[Data entries]
╭──
(** [BlockHeader.from_dict] *)
Definition header_from_dict (l : list (str * value)) : result BlockHeader :=
  h ← or_malformed (header_fields l) "block header is malformed";
  raise_if (bh_height h <? 0) NetworkError "block header height is invalid";;
  raise_if (bh_difficulty h <? 0) NetworkError "block header difficulty is invalid";;
  raise_if (bool_decide (bh_version h ∉ SUPPORTED_BLOCK_VERSIONS)) NetworkError "block header version is unsupported";;
  raise_if (negb (is_hash (bh_previous_hash h))) NetworkError "block header previous hash is invalid";;
  raise_if (negb (is_hash (bh_root h))) NetworkError "block header transaction root is invalid";;
  match default VNull (obj_get (py "hash") l) with
  | VNull => Ok h
  | v =>
      hash ← header_hash h;
      raise_if (match v with VStr s => negb (bool_decide (s = hash)) | _ => true end)
        NetworkError "block header hash is invalid";;
      Ok h
  end.

(** The loop of [validate_header_chain]: what the next header must extend. *)
Definition check_header (prior : option str * option Z) (h : BlockHeader) : result (option str * option Z) :=
  hash ← header_hash h;
  raise_if (negb (startswith hash (zeros (bh_difficulty h)))) NetworkError "block header proof of work is invalid";;
  raise_if (match prior.1 with Some p => negb (bool_decide (bh_previous_hash h = p)) | None => false end)
    NetworkError "block headers are disconnected";;
  raise_if (match prior.2 with Some k => negb (bh_height h =? k + 1) | None => false end)
    NetworkError "block header height is not sequential";;
  Ok (Some hash, Some (bh_height h)).

(** [validate_header_chain] *)
Definition validate_header_chain (hs : list BlockHeader) (previous : option str) : result (list BlockHeader) :=
  raise_if (match previous with Some p => negb (is_hash p) | None => false end) NetworkError "header chain anchor is invalid";;
  foldR check_header (previous, None) hs;;
  Ok hs.

(** [headers_from_payload] *)
Definition headers_from_payload (p : value) : result (list BlockHeader) :=
  v ← payload_get p "headers";
  match v with
  | VArr l =>
      raise_if (2000 <? zlen l) NetworkError "headers payload is too large";;
      hs ← mapR (λ x, d ← py_dict x; header_from_dict d) l;
      validate_header_chain hs None
  | _ => raise NetworkError "headers payload is invalid"
  end.

(** ** Transactions and blocks *)

(** [except (ConsensusError, ValueError)] *)
Definition or_invalid {A} (m : result A) (msg : string) : result A :=
  try_catch m (λ e, if is_value_error e then raise NetworkError msg else Err e).

Definition transaction_from_payload (p : value) : result ConsensusTransaction :=
  v ← payload_get p "transaction_bytes";
  match v with
  | VStr s => or_invalid (b ← fromhex s; tx_from_bytes true b) "transaction binary payload is invalid"
  | _ => raise NetworkError "transaction payload is invalid"
  end.

Definition block_from_payload (p : value) : result ConsensusBlock :=
  v ← payload_get p "block_bytes";
  match v with
  | VStr s => or_invalid (b ← fromhex s; block_from_bytes b) "block binary payload is invalid"
  | _ => raise NetworkError "block payload is invalid"
  end.

(** ** Messages *)

Record PeerMessage := mkMessage { msg_type : MessageType; msg_payload : value; msg_version : Z }.

Definition message (t : MessageType) (p : value) : PeerMessage := mkMessage t p PROTOCOL_VERSION.

Definition validate_empty (p : value) : result unit :=
  raise_if (truthy p) NetworkError "message payload must be empty".

Definition nonempty_text (v : value) : bool := match v with VStr s => negb (bool_decide (s = [])) | _ => false end.

Definition validate_version (p : value) : result unit :=
  network ← payload_get p "network";
  height ← payload_get p "height";
  node_id ← payload_get p "node_id";
  raise_if (negb (nonempty_text network)) NetworkError "version network is invalid";;
  raise_if (match as_int height with Some z => z <? -1 | None => true end) NetworkError "version height is invalid";;
  raise_if (negb (nonempty_text node_id)) NetworkError "version node id is invalid".

Definition validate_nonce (p : value) : result unit :=
  nonce ← payload_get p "nonce";
  raise_if (match as_int nonce with Some z => z <? 0 | None => true end) NetworkError "nonce is invalid".

Definition validate_inventory (p : value) : result unit :=
  items ← payload_get p "items";
  match items with
  | VArr l =>
      raise_if (MAX_INVENTORY_ITEMS <? zlen l) NetworkError "inventory items exceed maximum count";;
      foldR (λ _ x, d ← py_dict x; inventory_from_dict d;; Ok tt) tt l
  | _ => raise NetworkError "inventory items are invalid"
  end.

Definition is_hash_value (v : value) : bool := match v with VStr s => is_hash s | _ => false end.

Definition validate_getheaders (p : value) : result unit :=
  locator ← payload_get p "locator";
  stop_hash ← payload_get p "stop_hash";
  limit ← payload_get p "limit";
  match locator with
  | VArr l =>
      raise_if (match as_int limit with Some z => (z <? 0) || (2000 <? z) | None => true end)
        NetworkError "header limit is invalid";;
      raise_if (match stop_hash with VNull => false | v => negb (is_hash_value v) end) NetworkError "header stop hash is invalid";;
      raise_if (negb (forallb is_hash_value l)) NetworkError "header locator hash is invalid"
  | _ => raise NetworkError "header locator is invalid"
  end.

Definition validate_reject (p : value) : result unit :=
  reason ← payload_get p "reason";
  raise_if (negb (nonempty_text reason)) NetworkError "reject reason is invalid".

Definition validate_headers (p : value) : result unit := headers_from_payload p;; Ok tt.
Definition validate_transaction_payload (p : value) : result unit := transaction_from_payload p;; Ok tt.
Definition validate_block_payload (p : value) : result unit := block_from_payload p;; Ok tt.

(** [validate_payload] *)
Definition validate_payload (m : PeerMessage) : result unit :=
  let p := msg_payload m in
  match msg_type m with
  | VERSION => validate_version p
  | VERACK => validate_empty p
  | PING | PONG => validate_nonce p
  | INV | GETDATA => validate_inventory p
  | GETHEADERS => validate_getheaders p
  | HEADERS => validate_headers p
  | TX => validate_transaction_payload p
  | BLOCK => validate_block_payload p
  | REJECT => validate_reject p
  end.

(** [to_dict] *)
Definition message_to_value (m : PeerMessage) : value :=
  VObj [(py "payload", msg_payload m); (py "type", VStr (type_text (msg_type m))); (py "version", VInt (msg_version m))].

Definition message_fields (l : list (str * value)) : result PeerMessage :=
  t ← obj_item "type" l;
  ty ← match filter (λ x : str * MessageType, x.1 = py_str t) message_types with
       | (_, ty) :: _ => Ok ty
       | [] => raise ValueError "not a valid MessageType"
       end;
  version ← (v ← obj_item "version" l; py_int v);
  payload ← obj_item "payload" l;
  Ok (mkMessage ty payload version).

(** [PeerMessage.from_dict] *)
Definition message_from_dict (l : list (str * value)) : result PeerMessage :=
  m ← or_malformed (message_fields l) "message is malformed";
  raise_if (negb (msg_version m =? PROTOCOL_VERSION)) NetworkError "protocol version is unsupported";;
  validate_payload m;;
  Ok m.

(** ** Frames *)

(** [checksum] *)
Definition checksum (m : PeerMessage) : result str := sha256_hex_str (dumps (message_to_value m)).

Definition encode_payload (m : PeerMessage) : result bytes := utf8_encode (dumps (message_to_value m)).

(** Magic, length and payload: what the tag covers. *)
Definition frame_body (payload : bytes) : result bytes := n ← pack_I (zlen payload); Ok (NETWORK_MAGIC ++ n ++ payload).

(** [to_frame] *)
Definition to_frame (m : PeerMessage) (key : bytes) : result bytes :=
  payload ← encode_payload m;
  raise_if (MAX_MESSAGE_SIZE <? zlen payload) NetworkError "message exceeds maximum size";;
  frame ← frame_body payload;
  k ← authenticator key;
  Ok (frame ++ hmac_sha256 k frame).

(** [b[lo:hi]] *)
Definition slice (lo hi : Z) (b : bytes) : bytes := take (Z.to_nat (hi - lo)) (drop (Z.to_nat lo) b).

(** [except (UnicodeDecodeError, json.JSONDecodeError)] *)
Definition or_not_json {A} (m : result A) : result A :=
  try_catch m (λ e, if exn_is UnicodeError e || exn_is JSONDecodeError e
                    then raise NetworkError "frame payload is not valid JSON" else Err e).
╰──
> To do: Please return every line of the records that contains the word "checksum".

> Task output:
(** [checksum] *)
Definition checksum (m : PeerMessage) : result str := sha256_hex_str (dumps (message_to_value m)).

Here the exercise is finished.